Osterburg/Stendal l Es bleibt dabei: Bioabfälle machen den mit Abstand größten Anteil an den sogenannten Siedlungsabfällen im Kreis Stendal aus. Im Vorjahr waren es 47 Prozent. Dahinter verbergen sich 17942 Tonnen Bioabfälle, die abgefahren wurden, 1925 Tonnen Selbstanlieferung, vornehmlich Baum- und Strauchschnitt, sowie 19 Tonnen Weihnachtsbäume - summa summarum 19886 Tonnen.

"Das ist ein deutlicher Anstieg gegenüber den Vorjahren", erklärte Madlen Gose, die den Abfallbericht für die Jahre 2013 und 2014 dem Ausschuss für Ordnung, Umwelt und Landschaftsschutz auf seiner Sitzung am Dienstagabend in Osterburg vorstellte. Wie die Geschäftsführerin der Abfall-entsorgungsgesellschaft des Landkreises Stendal (ALS) informierte, lag die Gesamtmenge der Bioabfälle 2012 bei 17529 Tonnen und 2013 bei 17942 Tonnen.

Ausschussmitglied Chris Schulenburg (CDU) erkundigte sich, ob eine Vermarktung der Bioabfälle möglich sei. Gose antwortete, das werde für den Baum- und Strauchschnitt erwogen. Nach Volksstimme-Informationen könnte er unter anderen für die Produktion von Rindenmulch Einsatz finden.

Erlös aus Altpapier stabilisiert Gebühren

Apropos Vermarktung. Altpapier wie auch eine Reihe von Elektrogeräten veräußert die ALS und - so Gose - "stabilisiert mit dem Erlös die Abfallgebühren" für die Bewohner des Kreises. Bei Altpapier ist das Aufkommen relativ konstant, liegt bei durchschnittlich 56 Kilogramm je Einwohner. Im Vorjahr kamen so 6544 Tonnen zusammen.

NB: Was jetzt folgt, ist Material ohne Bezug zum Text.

(** * Cohort validator: the Python wrapper around the CIRCE checker

    A shallow embedding of [cohort_validator/cohort_validator.py]
    ([CohortValidator.validate_cohort], [validate_cohort_file]) and of
    [cohort_validator/cli.py] ([main], [format_text_output]).

    Conventions of the embedding.
    - A Python [str] is a Rocq [string]; each character stands for one code
      point below 256.  Severity names, class names and the literals of the
      source are ASCII.
    - Python objects are the values [json.load] produces (and [PyOther] for
      any object [json.dumps] refuses): trees with str keys, without
      cycles.  Objects live in a store and are passed by reference, as
      Python passes them.
    - The Java side (JPype, the CIRCE jar) is not Python code: the Java
      methods the wrapper calls are parameters of the development, acting
      on an abstract JVM state and able to throw.
    - Exceptions, the store, the file system, the JVM and the standard
      streams are threaded by a state-and-exception monad.
    - Outside the model: a failure of [print]; the limits [json.dumps]
      puts on the digits of an int and on the depth of nesting; the path
      lookups of the constructor and the lines they print; the normal
      form [pathlib] gives a path.  The getters of a Java warning are
      read as data of the object. *)

From Stdlib Require Import String Ascii ZArith List Lia Bool DecimalString.
From stdpp Require Import gmap strings list.
Import ListNotations.
Local Open Scope string_scope.
Set Warnings "-register-all".

(** ** Strings *)

Module Str.

(** [str.upper] on ASCII letters; other characters are kept.  Python
    maps some code points from 128 to 255 elsewhere, never to a letter of
    CRITICAL or ERROR, so the severity test of the wrapper is the same. *)
Definition upper_char (c : ascii) : ascii :=
  let n := N_of_ascii c in
  if ((97 <=? n) && (n <=? 122))%N then ascii_of_N (n - 32) else c.

Fixpoint upper (s : string) : string :=
  match s with
  | EmptyString => EmptyString
  | String c r => String (upper_char c) (upper r)
  end.

(** [sep.join(parts)] *)
Fixpoint join (sep : string) (parts : list string) : string :=
  match parts with
  | [] => EmptyString
  | [p] => p
  | p :: rest => p ++ sep ++ join sep rest
  end.
Lemma create_order_returns_iff customer_id now payload s restaurant :
  get_restaurant (create_restaurant_id payload) s = (inr restaurant, s) ->
  (exists id s', create_order customer_id now payload s = (inr id, s')) <->
  payload_violation s restaurant (create_items payload) = None.
Proof.
  intros G. split.
  - intros (id & s' & H).
    destruct (payload_violation s restaurant (create_items payload))
      as [e |] eqn:V; [| reflexivity].
    apply (create_order_raises_first_violation customer_id now _ _ _ _ G)
      in V. congruence.
  - intros V.
    destruct (create_order_raises_or_returns customer_id now payload s)
      as [(e & H) | H]; [| exact H].
    apply (create_order_raises_first_violation _ _ _ _ _ _ G) in H.
    congruence.
Qed.

(** X2. Once the restaurant is found, [create_order] returns exactly
    when every line item is valid: its menu exists and is of the order's
    restaurant, its quantity is at least 1, every selected option resolves
    to a customization of that menu, every required customization of the
    menu is among those, and no unique customization of the menu is among
    them twice. *)
Theorem create_order_accepts_valid customer_id now payload s restaurant :
  get_restaurant (create_restaurant_id payload) s = (inr restaurant, s) ->
  (exists id s', create_order customer_id now payload s = (inr id, s')) <->
  Forall (valid_item s restaurant) (create_items payload).
Proof.
  intros G. rewrite (create_order_returns_iff _ _ _ _ _ G).
  unfold payload_violation. rewrite first_some_none, Forall_forall.
  split; intros H x Hx; apply item_violation_none; auto.
Qed.

(** The sample payload was accepted, so its item is valid. *)
Lemma create_order_accepts_valid_witness :
  Forall (valid_item Sample.catalogue (mkRestaurant 1 10))
    (create_items Sample.payload).
Proof.
  apply (proj1 (create_order_accepts_valid 7 100 Sample.payload
                  Sample.catalogue (mkRestaurant 1 10) eq_refl)).
  exists 1, Sample.ordered. reflexivity.
Defined.

(** X4. A payload with a line item whose menu belongs to another
    restaurant than the order's is always turned down, with nothing
    stored; when no item before it has a violation, the error is the
    [InvalidArgumentError] that names the menu and the restaurant,
    whatever the quantity and the options of the item. *)
Theorem menu_of_other_restaurant_rejected customer_id now payload s
    restaurant order menu :
  get_restaurant (create_restaurant_id payload) s = (inr restaurant, s) ->
  In order (create_items payload) ->
  first_menu s (create_menu_id order) = Some menu ->
  menu_restaurant_id menu <> restaurant_id restaurant ->
  (exists e, create_order customer_id now payload s = (inl e, s)) /\
  (forall pre post,
     create_items payload = (pre ++ order :: post)%list ->
     payload_violation s restaurant pre = None ->
     create_order customer_id now payload s
     = (inl (InvalidArgumentError
               ("menu with id " ++ show (create_menu_id order)
                ++ " is not in restaurant with id "
                ++ show (restaurant_id restaurant))), s)).
Proof.
  intros G Hin Menu Other.
  assert (item_violation s restaurant order
          = Some (InvalidArgumentError
                    ("menu with id " ++ show (create_menu_id order)
                     ++ " is not in restaurant with id "
                     ++ show (restaurant_id restaurant)))) as V.
  { unfold item_violation. rewrite Menu.
    now rewrite (proj2 (Z.eqb_neq _ _) Other). }
  split.
  - destruct (create_order_raises_or_returns customer_id now payload s)
      as [Raises | Returns]; [exact Raises | exfalso].
    apply (create_order_returns_iff _ _ _ _ _ G) in Returns.
    unfold payload_violation in Returns.
    rewrite first_some_none in Returns.
    rewrite (Returns order Hin) in V. discriminate.
  - intros pre post Items Pre.
    apply (create_order_raises_first_violation _ _ _ _ _ _ G).
    rewrite Items. unfold payload_violation in *.
    rewrite first_some_app by assumption. now rewrite V.
Qed.

Lemma menu_of_other_restaurant_rejected_witness :
  create_order 7 100 (mkOrderCreate 2 [Sample.item 1 0 [9]])
    (mkSession [mkRestaurant 1 10; mkRestaurant 2 11] [Sample.burger]
       [Sample.size] [Sample.large] [] [] [] [] [] [] [])
  = (inl (InvalidArgumentError
            "menu with id 1 is not in restaurant with id 2"),
     mkSession [mkRestaurant 1 10; mkRestaurant 2 11] [Sample.burger]
       [Sample.size] [Sample.large] [] [] [] [] [] [] []).
Proof.
  apply (proj2 (menu_of_other_restaurant_rejected 7 100
                  (mkOrderCreate 2 [Sample.item 1 0 [9]])
                  (mkSession [mkRestaurant 1 10; mkRestaurant 2 11]
                     [Sample.burger] [Sample.size] [Sample.large]
                     [] [] [] [] [] [] [])
                  (mkRestaurant 2 11) (Sample.item 1 0 [9]) Sample.burger
                  eq_refl (or_introl eq_refl) eq_refl
                  ltac:(simpl; lia))
           [] []); reflexivity.
Defined.

(** ** Reading an order that was just created *)

Lemma find_app_split {A : Type} (f : A -> bool) l l' :
  find f (l ++ l') =
  match find f l with Some x => Some x | None => find f l' end.
Proof.
  induction l as [| a l IH]; simpl; [reflexivity |].
  destruct (f a); [reflexivity | exact IH].
Qed.

Lemma first_order_unknown s oid :
  ~ In oid (map order_id (orders s)) -> first_order s oid = None.
Proof.
  intros New. unfold first_order. apply find_none_iff.
  intros o Ho. apply Z.eqb_neq. intros E. apply New. rewrite <- E.
  now apply in_map.
Qed.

Bei Elektrogeräten hingegen gab es einen Rückgang von 1044 Tonnen im Jahr 2013 auf 869 Tonnen im vergangenen Jahr. Beim Pro-Kopf-Aufkommen bedeutet dies ein Absinken von neun auf sieben Kilogramm. In diesem Zusammenhang wies Gose darauf hin, dass zahlreiche Sammler unterwegs seien, darunter auch illegale.

Beim Restmüll hält der Trend der Vorjahre an: die Menge sinkt. 8208 Tonnen wurden 2014 abgefahren und angeliefert. Das sind 340 Tonnen weniger als 2013 und 761 weniger als 2012. Im Durchschnitt warf jeder Einwohner des Kreises Stendal lediglich 67 Kilogramm Restmüll in die graue Tonne; hinzu kommen vier Kilogramm per Selbstanlieferung.

Um den Restmüll entzündete sich am Dienstagabend ein Disput. Dietrich Schultz, der als sachkundiger Einwohner dem Ausschuss angehört, forderte Nachverhandlungen mit dem Müllheizkraftwerk Rothensee, wo der Müll aus dem Kreis verbrannt wird. Um den Vertrag, der bis Ende 2017 läuft und eine jährliche Anlieferung von 23000 Tonnen beinhaltet, zu erfüllen, müsste der Kreis Müll von außerhalb ankaufen, so Schultz. Zudem zahle Stendal höhere Preise als andere Kunden.

Geheimniskrämerei um Heizkraftwerk

Gose verwies darauf, dass neben Restmüll auch Sperrabfall nach Rothensee geliefert werde, sich damit die Zusatzkosten im Rahmen halten. Konkrete Zahlen kamen mit Verweis darauf, es gehe um Vertragsinhalte, nicht auf den Tisch. Eduard Stapel (Grüne) sagte zwar mit Blick auf die Gebühren für die Bürger: "Wir entsorgen im Kreis viel Müll für wenig Geld", kritisierte aber die "Geheimniskrämerei" um den Vertrag mit dem Müllheizkraftwerk.

Denis Gruber (SPD), 1. Beigeordneter des Landkreises, sagte zu, zu prüfen, ob die Zahlen öffentlich gemacht werden können.